Il doit apprendre à reconnaître les cris (dialecte) de son groupe social, repérer et éviter les prédateurs, l’endroit sécuritaire où dormir, enfin, tout ce dont il aura besoin pour assurer sa survie ainsi que la sécurité de son groupe. C’est par l’observation et l’imitation des autres (ses parents et congénères), que le jeune acquerra et complétera ses compétences à la survie ainsi que ses compétences sociales.

Pour qu’un bébé perroquet se transforme en adulte équilibré, il a besoin de bénéficier d’une bonne socialisation.

Avec l’aide de ses parents et des membres de son groupe, le jeune cumulera graduellement de nouvelles expériences jusqu’au moment où il pourra assumer son indépendance.

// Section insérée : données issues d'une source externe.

(** C4: a side whose normalized token list is empty is not reported as a
    missing answer. Two answers made of delimiters are a perfect match; an
    empty student side against a real correct answer is a partial match of
    0 items; an empty correct side raises (the division of C2). *)
Theorem C4_empty_token_list_is_not_missing :
  tokens (Scalar (PStr ",,,")) false = Ok []
  /\ grade_list (Scalar (PStr ",,,")) (Scalar (PStr ",,,")) false true false
     = Ok (mkResult true f_100_0 "Perfect match (all items present)" (Some []) None None)
  /\ grade_list (Scalar (PStr ",,,")) (Scalar (PStr "a")) false true false
     = Ok (mkResult false f_0_0 "Partial match: 0/1 items correct" (Some []) None None)
  /\ grade_list (Scalar (PStr "a")) (Scalar (PStr ",,,")) false true false
     = Raise (ZeroDivisionError "division by zero").
Proof. repeat split; vm_compute; reflexivity. Qed.

(** C5: for the correct value -100 and a tolerance of 10 percent, the
    answer -95 lies outside the range [0, 10] and within the band from -110
    to -90, and [grade_numerical] rejects it: its lower bound is -90 and its
    upper bound -110. The answer -100.0, equal to the correct value, is
    rejected too. *)
Theorem C5_tolerance_band_of_negative_value :
  grade_numerical (PStr "-95") (PStr "-100") true (PInt 10)
    (Some (mkRange (Some (PInt 0)) (Some (PInt 10)) None))
  = Ok (mkResult false f_0_0 "Value -95.0 outside acceptable range/tolerance"
          None (Some (Some (PyFloat.of_Z 5))) None)
  /\ PyFloat.int_true_div 10 100 = Ok (PyFloat.of_decimal false 1 (-1))
  /\ spec_within_tolerance_band (PyFloat.of_Z (-95)) (PyFloat.of_Z (-100))
       (PyFloat.of_decimal false 1 (-1)) = true
  /\ grade_numerical (PStr "-100.0") (PStr "-100") true (PInt 10)
       (Some (mkRange (Some (PInt 0)) (Some (PInt 10)) None))
     = Ok (mkResult false f_0_0 "Value -100.0 outside acceptable range/tolerance"
             None (Some (Some f_0_0)) None).
Proof. repeat split; vm_compute; reflexivity. Qed.

Lemma le_neg_inf (x : float) : PyFloat.is_nan x = false -> PyFloat.le PyFloat.neg_inf x = true.
Proof. destruct x as [[] | [] | | [] m e]; cbn; congruence. Qed.

Lemma le_inf (x : float) : PyFloat.is_nan x = false -> PyFloat.le x PyFloat.inf = true.
Proof. destruct x as [[] | [] | | [] m e]; cbn; congruence. Qed.

Lemma of_string_parse (s : string) (x : float) :
  PyFloat.parse s = Some x -> PyFloat.of_string s = Ok x.
Proof. intros H. unfold PyFloat.of_string. rewrite H. reflexivity. Qed.

Lemma of_string_fail (s : string) :
  PyFloat.parse s = None ->
  PyFloat.of_string s
  = Raise (ValueError ("could not convert string to float: " +:+ PyStr.repr s)).
Proof. intros H. unfold PyFloat.of_string. rewrite H. reflexivity. Qed.

(** C6 (as amended): with [range_sensitive] true and no [answer_range] (or an
    empty one), two inputs whose cleaned strings differ and both parse, the
    student's value not being NaN, are graded correct with score 100,
    whatever the tolerance and the correct value are. *)
Theorem C6_unbounded_range_accepts_every_number
    (student_answer correct_answer tolerance_percent : pyval)
    (answer_range : option AnswerRange) (student_value correct_value : float) :
  String.eqb (clean_number student_answer) (clean_number correct_answer) = false ->
  PyFloat.parse (clean_number student_answer) = Some student_value ->
  PyFloat.parse (clean_number correct_answer) = Some correct_value ->
  PyFloat.is_nan student_value = false ->
  range_given answer_range = None ->
  grade_numerical student_answer correct_answer true tolerance_percent answer_range
  = Ok (mkResult true f_100_0
          ("Value " +:+ PyFloat.repr student_value +:+ " is within range ["
           +:+ PyFloat.repr PyFloat.neg_inf +:+ ", " +:+ PyFloat.repr PyFloat.inf +:+ "]")
          None (Some (Some (PyFloat.abs (PyFloat.sub student_value correct_value)))) None).
Proof.
  intros Hdiff Hs Hc Hnan Hrange.
  unfold grade_numerical, grade_numerical_try, resolve_range.
  rewrite Hdiff, (of_string_parse _ _ Hs), (of_string_parse _ _ Hc), Hrange.
  rewrite !bind_Ok, le_neg_inf, le_inf by done. reflexivity.
Qed.
(** * Metrics engine of go-libp4dlog (package [metrics], file metrics/metrics.go)

    A shallow embedding of the aggregation and flush engine: the aggregate
    state [P4DMetrics], [publishEvent], [resetToZero], the historical boundary
    detector [historicalUpdateRequired], the renderer [getCumulativeMetrics]
    and the select loop of [ProcessEvents], followed by the properties proved
    about them.

    Conventions.
    - Go [string] is a byte sequence: Rocq [string].
    - [int64] is [Z] with the wrap-around of two's complement written out
      ([Int64.wrap]).
    - [float64] is the kernel's binary64 [float]; [+=] is [PrimFloat.add].
    - Go maps are [gmap]s; [m[k]] of an absent key reads the zero value.
    - The logger calls only write log lines and are left out. *)

From Stdlib Require Import ZArith Lia Btauto String Ascii List DecimalString.
From Stdlib Require Import Floats.PrimFloat Floats.SpecFloat Floats.FloatOps.
From stdpp Require Import base option gmap strings list.

Open Scope Z_scope.

(* ===================================================================== *)
(** ** Go runtime and library functions used by the package               *)
(* ===================================================================== *)

Module Int64.
Definition min : Z := - 2 ^ 63.
Definition max : Z := 2 ^ 63 - 1.
(** Two's complement wrap-around of an [int64] result. *)
Definition wrap (z : Z) : Z := (z + 2 ^ 63) mod 2 ^ 64 - 2 ^ 63.
Definition add (a b : Z) : Z := wrap (a + b).
Definition inRange (z : Z) : Prop := min <= z <= max.
End Int64.

Module Float64.
(** The conversion [float64(n)] of an [int64]: round to nearest even. *)
Definition ofInt (z : Z) : float := SF2Prim (binary_normalize prec emax z 0 false).
Definition zero : float := 0%float.
(** [float64(n) / 1000], milliseconds to seconds. *)
Definition perThousand (z : Z) : float := PrimFloat.div (ofInt z) 1000%float.
End Float64.

Module GoStrings.
Definition tab : ascii := ascii_of_nat 9.
Definition newline : ascii := ascii_of_nat 10.
Definition dquote : ascii := ascii_of_nat 34.
Definition str (c : ascii) : string := String c EmptyString.

Definition byte (c : ascii) : Z := Z.of_nat (nat_of_ascii c).

(** [s[i]], for an index the caller has checked against [len(s)]. *)
Definition at_ (s : string) (i : nat) : ascii :=
  match String.get i s with Some c => c | None => Ascii.zero end.
(** * keyring-node: a shallow embedding of [keyring.js] and its properties

    The module under study encrypts a string into an envelope
    [base64 (hmac ++ iv ++ ciphertext)], decrypts it given the id of the key
    that was used, and computes a salted SHA-1 digest of the plaintext.

    The first part of the file is the model: the JavaScript values the
    code manipulates, the primitives of the Node runtime it calls
    ([Buffer], [parseInt], [crypto]) written out as executable functions,
    and then the functions of [keyring.js] under the names they have in the
    source.  The second part states and proves the properties. *)

From Stdlib Require Import String Ascii.
From Stdlib Require Import ZArith List Bool Lia Permutation.
Import ListNotations.
Open Scope Z_scope.

(* ===================================================================== *)
(** * Part I: the model                                                   *)
(* ===================================================================== *)

(** ** Bytes and buffers

    A [Buffer] is a list of bytes; a byte is an integer in [0, 256). *)

Abbreviation byte := Z (only parsing).
Abbreviation Buffer := (list Z) (only parsing).

Definition byte_ok (b : Z) : Prop := 0 <= b < 256.
Definition bytes_ok (l : list Z) : Prop := Forall byte_ok l.

Definition len {A} (l : list A) : Z := Z.of_nat (length l).

(** [buf.subarray(start, end)] and [buf.subarray(start)] for
    [0 <= start <= end]; indices beyond the length are clamped, as
    [Buffer.prototype.subarray] does. *)
Definition subarray (buf : Buffer) (s e : nat) : Buffer :=
  firstn (e - s) (skipn s buf).
Definition subarray_from (buf : Buffer) (s : nat) : Buffer := skipn s buf.

(** Cutting a list into consecutive pieces of [n] elements (the last one
    may be shorter). *)
Fixpoint chunks_aux {A} (fuel n : nat) (l : list A) : list (list A) :=
  match fuel with
  | O => []
  | S f =>
      match l with
      | [] => []
      | _ => firstn n l :: chunks_aux f n (skipn n l)
      end
  end.
Definition chunks {A} (n : nat) (l : list A) : list (list A) :=
  chunks_aux (length l) n l.

(** All byte values, for properties checked on each of them. *)
Definition all_bytes : list Z := map Z.of_nat (seq 0 256).

(** ** JavaScript strings

    A JavaScript string is a sequence of UTF-16 code units.  [js] writes an
    ASCII literal as such a sequence. *)

Abbreviation jsstring := (list Z) (only parsing).

Definition unit_ok (u : Z) : Prop := 0 <= u < 65536.
Definition jsstring_ok (s : jsstring) : Prop := Forall unit_ok s.

Fixpoint js (s : string) : jsstring :=
  match s with
  | EmptyString => []
  | String c r => Z.of_N (N_of_ascii c) :: js r
  end.

Definition is_high_surrogate (u : Z) : bool := (0xD800 <=? u) && (u <=? 0xDBFF).
Definition is_low_surrogate (u : Z) : bool := (0xDC00 <=? u) && (u <=? 0xDFFF).

(** A string is well formed when every surrogate code unit is part of a
    high/low pair. *)
Fixpoint well_formed (s : jsstring) : bool :=
  match s with
  | [] => true
  | u :: rest =>
      if is_high_surrogate u then
        match rest with
        | v :: rest' => is_low_surrogate v && well_formed rest'
        | [] => false
        end
      else if is_low_surrogate u then false
      else well_formed rest
  end.

Definition string_eqb (a b : jsstring) : bool :=
  if list_eq_dec Z.eq_dec a b then true else false.

(** ** UTF-8, as [Buffer.from(string)], [hash.update(string)] and
    [buffer.toString()] use it *)

Module Utf8.

Definition replacement : list Z := [0xEF; 0xBF; 0xBD].

Definition enc2 (u : Z) : list Z := [0xC0 + u / 64; 0x80 + u mod 64].
Definition enc3 (u : Z) : list Z :=
  [0xE0 + u / 4096; 0x80 + (u / 64) mod 64; 0x80 + u mod 64].
Definition enc4 (c : Z) : list Z :=
  [0xF0 + c / 262144; 0x80 + (c / 4096) mod 64;
   0x80 + (c / 64) mod 64; 0x80 + c mod 64].

Definition pair_code_point (hi lo : Z) : Z :=
  0x10000 + (hi - 0xD800) * 1024 + (lo - 0xDC00).

(** Encoding: an unpaired surrogate is written as U+FFFD. *)
Fixpoint encode (s : jsstring) : Buffer :=
  match s with
  | [] => []
  | u :: rest =>
      if u <? 0x80 then u :: encode rest
      else if u <? 0x800 then enc2 u ++ encode rest
      else if is_high_surrogate u then
        match rest with
        | v :: rest' =>
            if is_low_surrogate v
            then enc4 (pair_code_point u v) ++ encode rest'
            else replacement ++ encode rest
        | [] => replacement
        end
      else if is_low_surrogate u then replacement ++ encode rest
      else enc3 u ++ encode rest
  end.

Definition cont (b : Z) : bool := (0x80 <=? b) && (b <=? 0xBF).
Definition between (lo hi b : Z) : bool := (lo <=? b) && (b <=? hi).

(** The code units of a code point. *)
Definition units (c : Z) : list Z :=
  if c <? 0x10000 then [c]
  else [0xD800 + (c - 0x10000) / 1024; 0xDC00 + (c - 0x10000) mod 1024].

(** Bounds of the second byte after a lead byte of a three-byte
    sequence, and of a four-byte sequence. *)
Definition second3 (b0 : Z) : Z * Z :=
  if b0 =? 0xE0 then (0xA0, 0xBF)
  else if b0 =? 0xED then (0x80, 0x9F)
  else (0x80, 0xBF).
Definition second4 (b0 : Z) : Z * Z :=
  if b0 =? 0xF0 then (0x90, 0xBF)
  else if b0 =? 0xF4 then (0x80, 0x8F)
  else (0x80, 0xBF).

(** Decoding: every maximal ill-formed part is replaced by U+FFFD. *)
Fixpoint decode (bs : Buffer) : jsstring :=
  match bs with
  | [] => []
  | b0 :: r0 =>
      if b0 <? 0x80 then b0 :: decode r0
      else if between 0xC2 0xDF b0 then
        match r0 with
        | b1 :: r1 =>
            if cont b1
            then ((b0 - 0xC0) * 64 + (b1 - 0x80)) :: decode r1
            else 0xFFFD :: decode r0
        | [] => [0xFFFD]
        end
      else if between 0xE0 0xEF b0 then
        match r0 with
        | b1 :: r1 =>
            if between (fst (second3 b0)) (snd (second3 b0)) b1 then
              match r1 with
              | b2 :: r2 =>
                  if cont b2
                  then ((b0 - 0xE0) * 4096 + (b1 - 0x80) * 64 + (b2 - 0x80))
                         :: decode r2
                  else 0xFFFD :: decode r1
              | [] => [0xFFFD]
              end
            else 0xFFFD :: decode r0
        | [] => [0xFFFD]
        end
      else if between 0xF0 0xF4 b0 then
        match r0 with
        | b1 :: r1 =>
            if between (fst (second4 b0)) (snd (second4 b0)) b1 then
              match r1 with
              | b2 :: r2 =>
                  if cont b2 then
                    match r2 with
                    | b3 :: r3 =>
                        if cont b3
                        then units ((b0 - 0xF0) * 262144 + (b1 - 0x80) * 4096
                                    + (b2 - 0x80) * 64 + (b3 - 0x80))
                               ++ decode r3
                        else 0xFFFD :: decode r2
                    | [] => [0xFFFD]
                    end
                  else 0xFFFD :: decode r1
              | [] => [0xFFFD]
              end
            else 0xFFFD :: decode r0
        | [] => [0xFFFD]
        end
      else 0xFFFD :: decode r0
  end.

A la maturité sexuelle, un perroquet en bonne santé a des pulsions sexuelles très fortes et, si aucun compagnon de son espèce n’est disponible, ses affections se tourneront vers son propriétaire. Comme la plupart des perroquets sur le marché, proviennent d’élevage ou on pratique le « nourrissage à la main » (quand ils ne viennent pas de trafics illégaux pour le marché local ou international où ils sont alors capturés dans les nids dans la nature) ils sont donc systématiquement imprégnés à l’humain et leur impression filiale (sexuelle) est donc humaine !

A maturité, le perroquet cherchera alors à créer avec l’humain le même genre de lien qu’il aurait créé avec un compagnon de son espèce, et ce, jusqu’à la fin de sa vie, le perroquet étant monogame.

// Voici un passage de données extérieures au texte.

Lemma reorderContent_numbered id newOrder now prev :
  numbered prev → numbered (reorderContent id newOrder now prev).
Proof.
  intros Hnum. destruct (findIndex (has_id id) prev) as [i|] eqn:Hfind.
  - destruct (findIndex_Some _ _ _ Hfind) as (m & Hm & _).
    rewrite (reorderContent_found _ _ _ _ _ _ Hfind Hm). simpl.
    apply renumber_numbered.
  - by rewrite reorderContent_absent.
Qed.

Lemma step_numbered contents o : numbered contents → numbered (step contents o).
Proof.
  intros Hnum. destruct o; simpl.
  - by apply addContent_numbered.
  - apply deleteContent_numbered.
  - by apply reorderContent_numbered.
Qed.

Lemma run_numbered ops : numbered (run ops).
Proof.
  unfold run. generalize numbered_nil. generalize (@nil Content).
  induction ops as [|o ops IH]; intros contents Hnum; simpl; [done|].
  apply IH. by apply step_numbered.
Qed.

Lemma orders_addContent n contentData uuid now prev :
  orders (addContent n contentData uuid now prev)
  = orders prev ++ [Some (num n)].
Proof.
  unfold addContent, orders. rewrite fmap_app. simpl.
  rewrite !lookup_insert_ne by done. by rewrite lookup_insert_eq.
Qed.

Lemma run_renders_snoc handlers calls :
  run_renders (handlers ++ [calls]) = render (run_renders handlers) calls.
Proof. unfold run_renders. by rewrite foldl_app. Qed.

Lemma run_renders_single ops : run_renders ((λ o, [o]) <$> ops) = run ops.
Proof.
  induction ops as [|o ops IH] using rev_ind; [done|].
  rewrite fmap_app. simpl. rewrite run_renders_snoc, IH.
  unfold run. rewrite foldl_app. simpl. unfold render. simpl.
  by destruct o.
Qed.

(** C1. The [order] fields are the range [[0, N)], each value once, after
    any sequence of add, delete and reorder operations on the initially
    empty store in which every call is made by a handler of its own, so
    that it sees the render of the settled collection.  They are not when
    a handler calls [addContent] twice: whatever happened before, both new
    items get the [contents.length] of the render the handler belongs to.
    On the empty store two additions from one handler give the orders
    [0, 0]; with two items in the store, a deletion and an addition from
    one handler give [0, 2]. *)
Theorem order_contiguous_only_when_settled :
  (∀ ops : list op,
     run_renders ((λ o, [o]) <$> ops) = run ops
     ∧ orders (run ops) = range (length (run ops))
     ∧ orders (run ops) ≡ₚ range (length (run ops))
     ∧ NoDup (orders (run ops)))
  ∧ (∀ (handlers : list (list op)) (contentData1 contentData2 : Content)
       (uuid1 uuid2 now1 now2 : string),
       ¬ NoDup (orders (run_renders
                  (handlers ++ [[Add contentData1 uuid1 now1;
                                 Add contentData2 uuid2 now2]]))))
  ∧ orders (run_renders [[Add new_text "a" today; Add new_text "b" today]])
    = [Some (num 0); Some (num 0)]
  ∧ orders (run_renders [[Add new_text "a" today]; [Add new_text "b" today];
                         [Delete "a"; Add new_text "c" today]])
    = [Some (num 0); Some (num 2)].
Proof.
  split; [|split; [|split; reflexivity]].
  - intros ops. split; [apply run_renders_single|].
    pose proof (numbered_orders _ (run_numbered ops)) as Heq.
    split; [done|]. split; [by rewrite Heq|].
    rewrite Heq. unfold range. apply NoDup_fmap_2; [|apply NoDup_seq].
    intros i j [= Hij]. lia.
  - intros handlers contentData1 contentData2 uuid1 uuid2 now1 now2.
    rewrite run_renders_snoc. unfold render. simpl.
    rewrite !orders_addContent, <- app_assoc. simpl.
    intros [_ [_ Hdup]]%NoDup_app.
    apply NoDup_cons in Hdup as [Hin _]. apply Hin, list_elem_of_here.
Qed.

End StoreFacts.

(** ** The content store: the sorted snapshot and reorder *)

Module SnapshotFacts.
Import Store StoreFacts.


Lemma numbered_from_tail n item contents :
  numbered_from n (item :: contents) → numbered_from (S n) contents.
Proof.
  intros Hnum i item' Hi. rewrite (Hnum (S i) item' Hi). do 2 f_equal. lia.
Qed.
(** * taskmanager_dv: the ownership-scoped store and the event sync proxy

    A shallow embedding of
    - supabase/migrations/20251128063431_create_complete_task_management_schema.sql
    - the migration adding task features (due_date, start_date, priority, tags,
      task_comments)
    - supabase/migrations/20251209063429_add_task_attachments_and_calendar_events.sql
    - supabase/functions/google-calendar-sync/index.ts

    The migrations are declarative: tables, constraints, row-level-security
    policies and one trigger.  Each declaration is embedded as the function the
    database evaluates for it (a policy is a predicate on a row, a constraint is
    a check on a row, the trigger is a statement run after the insert), and the
    statements of the data API are state-passing programs over the tables. *)

From Stdlib Require Import List String Ascii ZArith NArith Bool Lia Permutation Sorted.
Import ListNotations.
Local Open Scope string_scope.
Local Open Scope list_scope.

(** ** SQL values *)

Definition uuid := N.
Definition timestamptz := Z.
Definition pg_date := Z.

(** A column of a row: [None] is SQL NULL. *)
Abbreviation NULL := None (only parsing).

(** What an INSERT supplies for a column: nothing (the column default is
    used), an explicit NULL, or a value. *)
Inductive value (A : Type) : Type :=
| DEFAULT
| VNULL
| V (a : A).
Arguments DEFAULT {A}.
Arguments VNULL {A}.
Arguments V {A} a.

Definition default {A : Type} (dflt : option A) (v : value A) : option A :=
  match v with
  | DEFAULT => dflt
  | VNULL => NULL
  | V a => Some a
  end.

Definition of_column {A : Type} (o : option A) : value A :=
  match o with
  | Some a => V a
  | None => VNULL
  end.

(** Three-valued comparison: NULL on either side is unknown. *)
Definition sql_eq {A : Type} (eqb : A -> A -> bool) (x y : option A) : option bool :=
  match x, y with
  | Some a, Some b => Some (eqb a b)
  | _, _ => None
  end.

Definition sql_in (x : option string) (l : list string) : option bool :=
  match x with
  | Some a => Some (existsb (String.eqb a) l)
  | None => None
  end.

(** WHERE, USING and WITH CHECK keep a row only when the condition is true. *)
Definition is_true (b : option bool) : bool :=
  match b with
  | Some true => true
  | _ => false
  end.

Il démontrera envers son humain favori, toute sa panoplie de charmes et de comportements sexuels et s’attendra malheureusement à la réciprocité de la part de ce dernier…

Ce n’est pas du tout le but du centre d’élevage du Macaw Recovery Network de rendre les bébés dociles et malléables pour les humains, bien au contraire ! Les bébés ne sont retirés à leurs parents que lorsqu’ils sont sevrés, qu’ils ont appris de leurs parents ce qu’ils pouvaient leur transmettre, qu’ils ont appris à reconnaître leurs congénères et à s’identifier à leur espèce et que surtout ils ne recherchent pas le contact avec les humains.

 Le moment de la séparation d’avec les parents diffère pour chaque individu et est décidé par l’équipe de professionnels.

 Ils sont alors mis en condition et suivent un « entraînement » dont le but est avant tout de les rendre aptes à trouver leur nourriture dans leur environnement, afin de retrouver une vie libre et de donner à leur tour naissance à des bébés en milieu naturel. Quand ils sont relâchés, certains viennent se nourrir régulièrement à des endroits où la nourriture est mise à leur disposition à certains moments de la journée, puis ils s’émancipent petit à petit et  reviennent de moins en moins puis plus du tout pour certains.

Cette stratégie globale de reproduction mise en place par le Macaw Recovery Network permet d’augmenter très nettement la population de aras sauvages, aras Scarlett et aras de Buffon.

Cela d’autant plus que des nids « artificiels » sont mis à leur disposition afin de compenser la disparition des arbres où ils avaient l’habitude de nidifier avant. Ces nids rendent aussi plus facile la vérification de la santé des bébés perroquets et une intervention médicale si, et seulement si, nécessaire. (Voir la vidéo YouTube du Dr Williams)

Le but à terme de tout ce travail est que les populations des différents pays ne soient plus isolées et fragmentées et qu’il se forme un corridor afin que le brassage génétique soit possible entre les différentes populations.

Les perroquets sont des animaux intelligents, au comportement social complexe, qui savent voler haut et apprécient la cime des arbres. Quand on les voient voler dans le ciel en couple ou en groupe, dans les reportages ou dans la nature directement, on se rend d’autant plus compte qu’ils n’ont rien à faire dans des cages, ou sur des perchoirs dans des appartements.